On Thursday 06 July 2006 17:06, Caleb Cullen wrote:
> The situation:
> I have a flat (tabular) data model in a GtkTreeView.  I don't -need- the
> tree-ness, because all I am displaying is a flat, ordered list.  (They are
> recipe ingredients.)  I used a GtkTreeStore because it supports various
> useful interfaces, and because it will allow me to create groupings in the
> future with minimal effort.
>
> I'd like the user to be able to drag the ingredients into any desired
> order.  Because I display the index number of the ingredient, I'd like to
> keep them updated so that they properly reflect the ingredient's index.
>
> According to the (somewhat sparse) documentation for GtkTreeView, w.r.t.
> reordering of rows (gtk_tree_view_set_reorderable), one can "listen in"
> using connections to the "row-deleted" and "row-inserted" messages.
>
> I don't connect to "rows-reordered" because my list is flat and
> "rows-reordered" isn't emitted when top-level rows change order.  At least,
> this is according to other posts I found as I was researching these issues.
>
> At first I connected to "row-inserted" on my treemodel (a GtkTreeStore).
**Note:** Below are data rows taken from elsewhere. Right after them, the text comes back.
(* ===== verification/Verifier.v ===== *)
(** * The cross-zone verifier

    [lez/indexer/core/src/cross_zone_verifier.rs]: how the indexer caches the
    blocks of its peer zones and re-derives every cross-zone dispatch of a block
    before it applies it.  Decoding is a parameter; the cache as it is at each
    poll of a waiting verifier is a function of the poll. *)

From S2P Require Import Prelude Bytes Account Merkle Ids Program CommitmentTree State Messages Block StateDiff Transactions NativePrograms CrossZone ChainState Consistency Store Sequencer.

(** In polls of one second. *)
Definition PEER_BLOCK_WAIT_TIMEOUT : nat := 300.

Inductive CrossZoneVerifyError :=
| Forged (reason : string)
| PeerUnavailable (zone : ZoneId) (block_id : Z) (waited : nat).

(** ** The cache *)

Record PeerChain := mkPeerChain {
  pcn_blocks : gmap Z Block;
  verified_prefix : option Z;
}.

Definition peer_chain_default : PeerChain := mkPeerChain ∅ None.

Definition next_expected (c : PeerChain) : Z :=
  match verified_prefix c with
  | Some prefix => saturating_add 64 prefix 1
  | None => GENESIS_BLOCK_ID
  end.

(** One round of the loop of [extend_prefix]: the chain with a longer run, if it
    can be extended. *)
Definition extend_once (c : PeerChain) : option PeerChain :=
  match pcn_blocks c !! next_expected c with
  | None => None
  | Some next =>
      let links :=
        match verified_prefix c with
        | Some prefix =>
            match pcn_blocks c !! prefix with
            | Some prev => bool_decide (hd_hash (header prev) = hd_prev_block_hash (header next))
            | None => false
            end
        | None => true
        end in
      if negb links then None else Some (mkPeerChain (pcn_blocks c) (Some (hd_block_id (header next))))
  end.

(** [extend_prefix]; [None] is running out of rounds. *)
Fixpoint extend_prefix (fuel : nat) (c : PeerChain) : option PeerChain :=
  match fuel with
  | O => None
  | S fuel => match extend_once c with Some c => extend_prefix fuel c | None => Some c end
  end.

(** A round per block of the cache, and the last one. *)
Definition extend_fuel (c : PeerChain) : nat := S (size (pcn_blocks c)).

Abbreviation PeerBlocks := (gmap ZoneId PeerChain).

Definition extends_the_run (c : PeerChain) (block : Block) : bool :=
  match verified_prefix c with
  | Some prefix =>
      match pcn_blocks c !! prefix with
      | Some tip => bool_decide (hd_prev_block_hash (header block) = hd_hash (header tip))
      | None => false
      end
  | None => false
  end.

(** [insert] on the chain of its zone: whether the block was cached, and the
    chain after it; [None] is a loop that does not end. *)
Definition insert_block (c : PeerChain) (block : Block) : option (PeerChain * bool) :=
  let id := hd_block_id (header block) in
  let next := next_expected c in
  if (next <? id) || (id <? GENESIS_BLOCK_ID) then Some (c, false)
  else
    let refuses :=
      match pcn_blocks c !! id with
      | Some held =>
          bool_decide (hd_hash (header held) = hd_hash (header block)) ||
          (negb (id =? next) || negb (extends_the_run c block))
      | None => false
      end in
    if refuses then Some (c, false)
    else
      let c := mkPeerChain (<[id := block]> (pcn_blocks c)) (verified_prefix c) in
      c ← extend_prefix (extend_fuel c) c;
      Some (c, true).

Definition peer_insert (chains : PeerBlocks) (zone : ZoneId) (block : Block) : option (PeerBlocks * bool) :=
  '(c, fresh) ← insert_block (default peer_chain_default (chains !! zone)) block;
  Some (<[zone := c]> chains, fresh).

Inductive PeerLookup :=
| Cached (block : Block)
| InsideRun
| Behind.

Definition resolve (chains : PeerBlocks) (zone : ZoneId) (block_id : Z) : PeerLookup :=
  match chains !! zone with
  | None => Behind
  | Some c =>
      if match verified_prefix c with Some prefix => prefix <? block_id | None => true end then Behind
      else match pcn_blocks c !! block_id with
           | Some block => Cached block
           | None => InsideRun
           end
  end.

(** ** Verifying a block *)

Record CrossZoneVerifier := mkVerifier {
  cv_self_zone : ZoneId;
  peer_pubkeys : gmap ZoneId PublicKey;
  seen : gset MessageKey;
}.

Section verifier.
Context `{Sha256} `{Schnorr} `{CrossZonePrograms} `{Serde Inbox.Instruction} `{Serde Ping.SenderInstruction}
  `{Serde BridgeLock.Instruction}.

Definition decode_dispatch (tx : LeeTransaction) : option Inbox.CrossZoneMessage :=
  match tx with
  | TxPublic public_tx =>
      if negb (bool_decide (pm_program_id (pt_message public_tx) = inbox_program_id)) then None
      else match from_words (pm_instruction_data (pt_message public_tx)) with
           | Some (Inbox.Dispatch msg) => Some msg
           | _ => None
           end
  | _ => None
  end.

(** The dispatch the emission at the given place of a peer block stands for. *)
Definition rederive_from (v : CrossZoneVerifier) (peer_block : Block) (msg : Inbox.CrossZoneMessage)
  : result CrossZoneVerifyError PublicTransaction :=
  ensure match peer_pubkeys v !! Inbox.src_zone msg with
         | Some expected => is_signed_by peer_block expected
         | None => true
         end else Forged "peer block is not signed by the pinned block-signing key" in
  let? emission_tx := ok_or (transactions peer_block !! Z.to_nat (Inbox.src_tx_index msg))
                        (Forged "src_tx_index out of range in peer block") in
  match emission_tx with
  | TxPublic emission_tx =>
      let message := pt_message emission_tx in
      let? emission := ok_or (extract_emission (pm_program_id message) (pm_instruction_data message))
                         (Forged "peer transaction at src_tx_index is not a recognized emitter") in
      ensure bool_decide (em_target_zone emission = cv_self_zone v)
        else Forged "peer emission targets a different zone" in
      Ok (build_dispatch_from_emission (Inbox.src_zone msg) (Inbox.src_block_id msg) (Inbox.src_tx_index msg)
            (pm_program_id message) (em_target_program_id emission) (em_target_accounts emission)
            (em_payload emission))
  | _ => Err (Forged "peer emission transaction is not public")
  end.

(** The caches a verifier sees, poll after poll. *)
Context (view : nat -> PeerBlocks).

(** [wait_for_peer_block], from poll [now] on: the answer and the poll after it. *)
Fixpoint wait_loop (fuel : nat) (zone : ZoneId) (block_id : Z) (waited now : nat)
  : result CrossZoneVerifyError Block * nat :=
  match resolve (view now) zone block_id with
  | Cached block => (Ok block, now)
  | InsideRun => (Err (Forged "peer chain is verified past the block but it is absent"), now)
  | Behind =>
      match fuel with
      | O => (Err (PeerUnavailable zone block_id waited), now)
      | S fuel => wait_loop fuel zone block_id (S waited) (S now)
      end
  end.

Definition wait_for_peer_block (zone : ZoneId) (block_id : Z) (now : nat)
  : result CrossZoneVerifyError Block * nat :=
  wait_loop PEER_BLOCK_WAIT_TIMEOUT zone block_id 0 now.

Definition rederive (v : CrossZoneVerifier) (msg : Inbox.CrossZoneMessage) (now : nat)
  : result CrossZoneVerifyError PublicTransaction * nat :=
  let '(r, now) := wait_for_peer_block (Inbox.src_zone msg) (Inbox.src_block_id msg) now in
  (let? peer_block := r in rederive_from v peer_block msg, now).

(** [verify_block]: the keys to mark as seen once the block applied. *)
Fixpoint verify_txs (v : CrossZoneVerifier) (txs : list LeeTransaction) (now : nat) (verified : list MessageKey)
  : result CrossZoneVerifyError (list MessageKey) :=
  match txs with
  | [] => Ok verified
  | tx :: txs =>
      match decode_dispatch tx with
      | None => verify_txs v txs now verified
      | Some msg =>
          let key := dispatch_key msg in
          if bool_decide (key ∈ seen v) then verify_txs v txs now verified
          else
            let '(r, now) := rederive v msg now in
            let? expected := r in
            ensure match tx with TxPublic t => bool_decide (expected = t) | _ => false end
              else Forged "re-derivation mismatch" in
            verify_txs v txs now (verified ++ [key])
      end
  end.

Definition verify_block (v : CrossZoneVerifier) (block : Block) (now : nat)
  : result CrossZoneVerifyError (list MessageKey) :=
  verify_txs v (transactions block) now [].

Definition record_seen (v : CrossZoneVerifier) (keys : list MessageKey) : CrossZoneVerifier :=
  mkVerifier (cv_self_zone v) (peer_pubkeys v) (list_to_set keys ∪ seen v).

(** ** Reading a peer *)

Definition accept_peer_block (block : Block) (expected_pubkey : option PublicKey) : bool :=
  bool_decide (recompute_hash block = hd_hash (header block)) &&
  match expected_pubkey with Some expected => is_signed_by block expected | None => true end.

Record PeerPass := mkPass {
  pp_cursor : option Slot;
  stalled_at : option Slot;
}.

(** [in_progress.or(cursor)] *)
Definition or_else {A} (o : option A) (d : option A) : option A := match o with Some _ => o | None => d end.

Definition read_block (chains : PeerBlocks) (peer_zone : ZoneId) (expected_pubkey : option PublicKey) (block : Block)
  : option PeerBlocks :=
  if accept_peer_block block expected_pubkey then fst <$> peer_insert chains peer_zone block else Some chains.

(** [consume_peer_stream] *)
Fixpoint read_messages (decode_block : bytes -> option Block) (chains : PeerBlocks) (peer_zone : ZoneId)
    (expected_pubkey : option PublicKey) (cursor in_progress : option Slot) (msgs : list (ZoneMessage * Slot))
  : option (PeerBlocks * PeerPass) :=
  match msgs with
  | [] => Some (chains, mkPass (or_else in_progress cursor) None)
  | (msg, slot) :: msgs =>
      let '(cursor, in_progress) :=
        if bool_decide (in_progress = Some slot) then (cursor, in_progress)
        else (or_else in_progress cursor, Some slot) in
      match msg with
      | ZoneOther => read_messages decode_block chains peer_zone expected_pubkey cursor in_progress msgs
      | ZoneBlock data =>
          match decode_block data with
          | None => Some (chains, mkPass cursor (Some slot))
          | Some block =>
              chains ← read_block chains peer_zone expected_pubkey block;
              read_messages decode_block chains peer_zone expected_pubkey cursor in_progress msgs
          end
      end
  end.
End verifier.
> Each time it was received, I'd iterate through the model
> (gtk_tree_model_foreach), each time grabbing the pointer I've stored in an
> undisplayed column, in order to set all the indices of the objects to be in
> order vis-a-vis the treemodel.  Since I'd like the display to update, I
> then use gtk_tree_store_set and cast the model to a store. to set the cell
> on the store to match the new value of the object that row refers to.
>
> This sort-of worked.  I say that because as my foreach loop traverses each
> row of the model, sometimes the pointer I retreive comes back as NULL.  But
> on the screen everything is fine.
>
> I found another email posting wherein someone complained of this very
> problem, and said that his issue was resolved by connecting not to
> "row-inserted" (since apparently that message gets sent before the
> newly-inserted row is actually updated with any useful data), but instead
> to "row-changed".  I dubiously tried this, but of course since I update the
> datastore inside my loop, it emits a "row-changed" message of its own, and
> everything ends up in a very tight recursive spiral of death.
>
> Now, I could eliminate the index-number display, or I could re-work the
> display of those numbers so that they actually come from another place -- a
> custom cell-renderer that just counts from one, for instance.  And then I
> could mine those values out of the model when it's time to store the real
> data (since it needs index values).
>
> But this seems like a major deficiency of the system being employed in
> these widgets, when I can't iterate over the elements in a predictable way
> after a change.  Am I doing anything in an obviously wrong way?

You can avoid the recursion by providing a flag in the callback.  However, is 
there any reason why you didn't try connecting to the row-deleted signal, 
which you mentioned at the beginning?  It is the last one to be emitted.